There is molten salt in the town of Hayden’s future – maybe trout, too – but almost definitely molten salt.

The idea of using molten salt energy storage to fill part of the gap in employment and taxes left by the planned closure of the Routt County town’s coal-fired power plant is being planned by the unit’s operator, Xcel Energy, as it seeks to cut its greenhouse gas emissions.

The technology was developed for use at concentrating solar power plants, where hundreds of mirrors trained the sun’s rays on a tower to heat the salt, which would later be used to power an electric turbine.

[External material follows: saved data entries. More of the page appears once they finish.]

(* ===== verification/Store.v ===== *)
(** * The SQLite store ([crates/argus-store/src])

    Each SQL statement of [app_repository.rs] and [key_value_store.rs] is a
    function on the tables of [migrations/], constraints included; a statement
    can also fail for reasons of its own (the list of faults of the state), and a
    transaction that fails leaves the tables as they were.  [serde_json] at the
    stored types is the class [Serde]. *)
From S2P Require Import Prelude Models MonitorMatch Interfaces.

(** ** Tables ([migrations/]) *)

Record MonitorRow := mkMonitorRow {
  mr_monitor_id : Z;
  mr_name : string;
  mr_network : string;
  mr_address : option string;
  mr_abi_name : option string;
  mr_filter_script : string;
  mr_actions : string;
  mr_created_at : DateTime;
  mr_updated_at : DateTime;
  mr_status : MonitorStatus
}.
Record AbiRow := mkAbiRow { ar_name : string; ar_abi : string }.
Record ActionRow := mkActionRow {
  acr_action_id : Z; acr_name : string; acr_network_id : string; acr_config : string
}.
Record OutboxRow := mkOutboxRow {
  or_id : Z;
  or_action_name : string;
  or_payload : string;
  or_retries : Z;
  or_idempotency_key : string
}.

(** The rows of each table in insertion order, and the last identifier given in
    the tables with an [AUTOINCREMENT] key.  Without [ORDER BY] the order of the
    rows of a query is SQLite's choice; the model takes the insertion order. *)
Record Tables := mkTables {
  processed_blocks : gmap NetworkId Z;
  monitors : list MonitorRow;
  monitors_seq : Z;
  abis : list AbiRow;
  actions : list ActionRow;
  actions_seq : Z;
  outbox_rows : list OutboxRow;
  outbox_seq : Z;
  application_state : gmap string string;
  synchronous : string;
  current_timestamp : DateTime
}.

Definition empty_tables : Tables := mkTables ∅ [] 0 [] [] 0 [] 0 ∅ "FULL" 0.

Definition set_processed_blocks m t :=
  mkTables m (monitors t) (monitors_seq t) (abis t) (actions t) (actions_seq t)
    (outbox_rows t) (outbox_seq t) (application_state t) (synchronous t) (current_timestamp t).
Definition set_monitors ms seq t :=
  mkTables (processed_blocks t) ms seq (abis t) (actions t) (actions_seq t)
    (outbox_rows t) (outbox_seq t) (application_state t) (synchronous t) (current_timestamp t).
Definition set_abis a t :=
  mkTables (processed_blocks t) (monitors t) (monitors_seq t) a (actions t) (actions_seq t)
    (outbox_rows t) (outbox_seq t) (application_state t) (synchronous t) (current_timestamp t).
Definition set_actions a seq t :=
  mkTables (processed_blocks t) (monitors t) (monitors_seq t) (abis t) a seq
    (outbox_rows t) (outbox_seq t) (application_state t) (synchronous t) (current_timestamp t).
Definition set_outbox rows seq t :=
  mkTables (processed_blocks t) (monitors t) (monitors_seq t) (abis t) (actions t) (actions_seq t)
    rows seq (application_state t) (synchronous t) (current_timestamp t).
Definition set_application_state m t :=
  mkTables (processed_blocks t) (monitors t) (monitors_seq t) (abis t) (actions t) (actions_seq t)
    (outbox_rows t) (outbox_seq t) m (synchronous t) (current_timestamp t).
Definition set_synchronous m t :=
  mkTables (processed_blocks t) (monitors t) (monitors_seq t) (abis t) (actions t) (actions_seq t)
    (outbox_rows t) (outbox_seq t) (application_state t) m (current_timestamp t).
(** An upgrade from any version: whether it ends or stops half-way, the database is
    that of a version again, with the recorded progress, the saved states, the ABIs and the
    actions of before, the outbox and, from version 6 on, the monitors.  When it ends without error it is the last version: the tables are
    those of [Store], consistent when the keys of the outbox are those of its payloads.
    A database of the last version is not changed. *)
Lemma upgrade_keeps_data n d r d' now :
  at_version n d → run_migrations d = (r, d') →
  ∃ n', n ≤ n' ≤ 9 ∧ at_version n' d' ∧ upgraded n (schema d) (schema d') ∧ (n = 9 → d' = d) ∧
    (r = Ok tt → n' = 9 ∧ ∃ t, tables_of_schema now (schema d') = Some t ∧ (keyed t → store_wf t) ∧
       Some (processed_blocks t) = db_processed_blocks (schema d') ∧
       Some (OutboxV2 (outbox_rows t) (outbox_seq t)) = db_outbox (schema d')).
Proof.
  intros Hd. unfold run_migrations, eff_map_err. destruct (migrator_run MIGRATIONS d) as [r0 d0] eqn:Hrun.
  intros [= <- <-]. destruct (migrator_applies _ _ _ _ Hrun) as (k & Hk & Hall).
  rewrite (pending_at_version n) in Hk, Hall by done.
  destruct (upgrade_steps k n d d0 Hd Hk) as (n' & Hn' & Hlast & Hd' & Hup).
  exists n'. split_and!; [lia..|done|done| |].
  - intros ->. rewrite drop_ge in Hk by (cbn; lia). rewrite take_nil in Hk. by injection Hk.
  - intros Hr. destruct r0 as [[]|]; [|discriminate Hr]. rewrite length_drop in Hall. specialize (Hall eq_refl).
    cbn in Hall. rewrite Hlast in Hd' by lia. split; [lia|]. apply last_version_tables, Hd'.
Qed.
End Upgrade.

(** ** A concrete upgrade *)

Import MonitorMatch.Demo Interfaces.SerdeDemo InterfacesDemo StoreDemo.

Module MigrationsDemo.
(** Applies the pending migrations one after the other; the list says which of them fail. *)
Fixpoint run_pending (faults : list bool) (ms : list (Z * Migration)) (d : Disk) : result string unit * Disk :=
  match ms, faults with
  | [], _ => (Ok tt, d)
  | _, true :: _ => (Err "database is locked", d)
  | m :: ms, _ =>
      match apply_migration d m with
      | Ok d => run_pending (tail faults) ms d
      | Err e => (Err e, d)
      end
  end.
Definition demo_migrator (faults : list bool) : Migrator := λ ms d, run_pending faults (pending ms d) d.

Lemma run_pending_applies faults ms d r d' :
  run_pending faults ms d = (r, d') →
  ∃ k, foldM apply_migration (take k ms) d = Ok d' ∧ (r = Ok tt → length ms ≤ k).
Proof.
  revert faults d. induction ms as [|m ms IH]; intros faults d; cbn.
  - intros [= <- <-]. by exists 0.
  - destruct faults as [|[] fs]; [|by intros [= <- <-]; exists 0|];
      (destruct (apply_migration d m) as [d1|e] eqn:E1; [|by intros [= <- <-]; exists 0]);
      intros (k & Hk & Hall)%IH; exists (S k); cbn; rewrite E1; (split; [done|]); intros Hr; specialize (Hall Hr); lia.
Qed.
#[export] Instance demo_migrator_laws faults : @MigratorLaws (demo_migrator faults).
Proof. split. intros ms d r d'. apply run_pending_applies. Qed.

#[export] Instance no_fault : Migrator := demo_migrator [].

(** A database of version 8, with an alert that was not delivered. *)
Definition version8 : Disk :=
  mkDisk (take 8 versions)
    (mkDatabase (Some {["net" := 41%Z]}) (Some ([mkActionRow 3 "out" "net" "{}"], 3%Z)) (Some {["k" := "v"]})
       (Some [mkAbiRow "erc20" "[]"])
       (Some (MonitorsV2 [mkMonitorRow 1 "m" "net" None (Some "erc20") "true" "[]" 0 0 Active] 1))
       (Some (OutboxV1 [mkOldOutboxRow 7 "out" "payload" 2] 7))).
Lemma version8_wf : at_version 8 version8.
Proof.
  split; [lia|]. split; [done|]. split; cbn.
  - split; [lia|]. intros name b. rewrite lookup_singleton_Some. intros [_ <-]. done.
  - split; [lia|]. split; [by repeat constructor|]. apply NoDup_singleton.
  - lia.
  - split; [lia|apply NoDup_singleton].
  - split; [lia|]. split; [by repeat constructor|]. split; [apply NoDup_singleton|].
    intros r a ->%list_elem_of_singleton [= <-]. by left.
  - split; [done|]. by repeat constructor.
Qed.
End MigrationsDemo.
Import MigrationsDemo.

(** An upgrade that stops at its fourth migration, and the next one that ends it. *)
Lemma upgrade_resumes :
  let empty := mkDisk [] (mkDatabase None None None None None None) in
  let '(r1, d1) := run_pending [false; false; false; true] (pending MIGRATIONS empty) empty in
  let '(r2, d2) := run_pending [] (pending MIGRATIONS d1) d1 in
  is_ok r1 = false ∧ length (applied d1) = 3 ∧ r2 = Ok tt ∧ applied d2 = versions ∧
  tables_of_schema 0 (schema d2) = Some empty_tables.
Proof. vm_compute. by split_and!. Qed.

(** The fourth migration says it adds an identifier to the actions; they had one since the
    second, and get another. *)
Lemma actions_renumbered :
  let row id name := mkActionRow id name "net" "{}" in
  renumbered [row 3%Z "out"; row 8%Z "hook"] = [row 1%Z "out"; row 2%Z "hook"].
Proof. reflexivity. Qed.

(** The key given to an alert of before is not that of its payload: when its block is fetched
    again, the same match is enqueued a second time. *)
Lemma legacy_alert_enqueued_again :
  let item := ("hook", Single m1) in
  let row id := mkOldOutboxRow id "hook" (default "" (result_ok (to_string (Single m1)))) 0 in
  let '(_, d) := run_migrations (mkDisk (applied version8) (with_outbox (Some (OutboxV1 [row 7%Z] 7)) (schema version8))) in
  ∃ t, tables_of_schema 0 (schema d) = Some t ∧
    let '(r, s) := enqueue_outbox_batch [item] (mkSqlite t []) in
    r = Ok tt ∧ (or_id <$> outbox_rows (sq_tables s)) = [7; 8]%Z ∧
    (or_payload <$> outbox_rows (sq_tables s)) = [or_payload (legacy_row (row 7%Z)); or_payload (legacy_row (row 7%Z))].
Proof. eexists. split; [vm_compute; reflexivity|]. vm_compute. by split_and!. Qed.

(** Two monitors with the same name stop the upgrade of a database of version 6, at every start. *)
Lemma clash_stops_upgrade :
  let row id := mkOldMonitorRow id "m" "net" None None "true" "[]" 0 0 in
  let d := mkDisk (take 6 versions)
             (mkDatabase (Some ∅) (Some ([], 0%Z)) (Some ∅) (Some []) (Some (MonitorsV1 [row 1%Z; row 2%Z] 2)) None) in
  run_migrations d = (Err (MigrationError "UNIQUE constraint failed"), d).
Proof. vm_compute. reflexivity. Qed.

“New players are looking at using the grid rather than the sun to heat the salt,” said Mark Mehos, a National Renewable Energy Laboratory researcher. “Then using the hot salt to make steam to turn a turbine.”

While it may sound exotic, company executives, local officials and labor leaders say the initiatives being taken at Hayden could be a template for helping transition other coal plant-reliant communities.

Coal-fired power plants are closing around Colorado and the United States – where coal-fired generation capacity has dropped by almost a third since 2008 to 223 gigawatts. In Colorado, by 2030 only one coal-fired facility, Xcel’s Comanche 3 unit in Pueblo, is slated to be in operation, as more than 30 units will have closed over 20 years.

The state has created an Office of Just Transition to help power plant and mining communities faced with the end of the age of coal, appropriated $15 million to the effort, and developed a Just Transition Action Plan.

The Hayden Station coal-burning power plant is pictured at sunset Feb. 27, 2020, in Routt County. Xcel Energy plans to close the plant in Northwest Colorado by 2028. (Matt Stensland, Special to The Colorado Sun)

The effort is, however, nascent. “We are at the beginning,” said Beth Melton, a Routt County commissioner and vice chairwoman of the state’s Just Transition Advisory Committee. “What we need is state support and federal support as well for locally driven solutions.”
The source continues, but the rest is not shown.